In summary, we found that ferrets and cats are highly susceptible to SARS-CoV-2; dogs have low susceptibility; and pigs, chickens, and ducks are not susceptible to the virus.

Generally, translating some of the refs' protein-level results into organism-level claims like "can be infected" seems suspect.

Mentioning the specific changes in a "change X to Y" format

Maybe put an OR tag on the section?

Specifically, suggest changing

As expected, monkeys and great ape species such as orangutans can also be infected with the COVID‑19 virus.

to

Orangutans and other primates may also be vulnerable to COVID‑19 infection.

at minimum.

- 2A02:560:59A1:EF00:BD31:F556:FA77:6F84 (talk) 16:13, 8 May 2024 (UTC)

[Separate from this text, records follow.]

(** Unless [start] has a self-loop, a search that returns has expanded no
    node twice. *)
Lemma search_expands_once fuel end_ st :
  search g s fuel start end_ = Ok st → NoDup (expand_calls st).
Proof.
  intros Hrun.
  destruct (expand_loop_inv g s (calls_inv start ∅) end_) with
    (fuel := fuel) (st := seeded s start) (st' := st) as [[Hnd _] _].
  - intros st0 n q st1 Hinv Hpop%expandable_nodes_Some Hexp.
    by eapply expand_node_calls_inv.
  - apply calls_inv_seeded.
  - done.
  - by apply NoDup_app in Hnd as [? _].
Qed.
End expansions.

(** * The statements of the design document *)

(** ** Scenario: the diamond *)

(** C1.  On the graph with edges (0,1), (1,2), (0,3), (3,2) the design
    document expects [find_paths(0, 2)] of a breadth-first search to return
    the two paths [0,1,2] and [0,3,2].  The code does not: node 2 is met from
    node 1 and then again from node 3, and the second [__update_ancestor]
    raises [AttributeError].  The call returns no list, whatever the fuel. *)
Theorem bfs_diamond_raises :
  (∀ fuel, find_paths diamond BreadthFirstSearch (3 + fuel) 0 2
           = Raise AttributeError)
  ∧ (∀ fuel paths, find_paths diamond BreadthFirstSearch fuel 0 2 ≠ Ok paths).
Proof.
  split.
  - intros fuel. vm_compute. reflexivity.
  - intros [|[|[|fuel]]] paths; vm_compute; discriminate.
Qed.

(** C2.  [find_paths] is expected never to raise for nodes of the graph.
    On the diamond, whose nodes 0 and 2 are present, it raises
    [AttributeError] under both strategies. *)
Theorem find_paths_raises_on_diamond :
  wf_graph diamond ∧ is_Some (diamond !! 0) ∧ is_Some (diamond !! 2)
  ∧ ∀ s fuel, find_paths diamond s (3 + fuel) 0 2 = Raise AttributeError.
Proof.
  split; [compute_done|]. split; [by eexists|]. split; [by eexists|].
  intros [] fuel; vm_compute; reflexivity.
Qed.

 Not done: it's not clear what changes you want to be made. Please mention the specific changes in a "change X to Y" format and provide a reliable source if appropriate. Shadow311 (talk) 15:23, 8 May 2024 (UTC)
Added subheadings to the OP to clarify where it's suggesting changes and where it's discussing sources. - 2A02:560:59A1:EF00:BD31:F556:FA77:6F84 (talk) 16:13, 8 May 2024 (UTC)

References

  1. ^ Cite error: The named reference Tazerji-2020 was invoked but never defined (see the help page).
  2. ^ Cite error: The named reference Kampf-2020 was invoked but never defined (see the help page).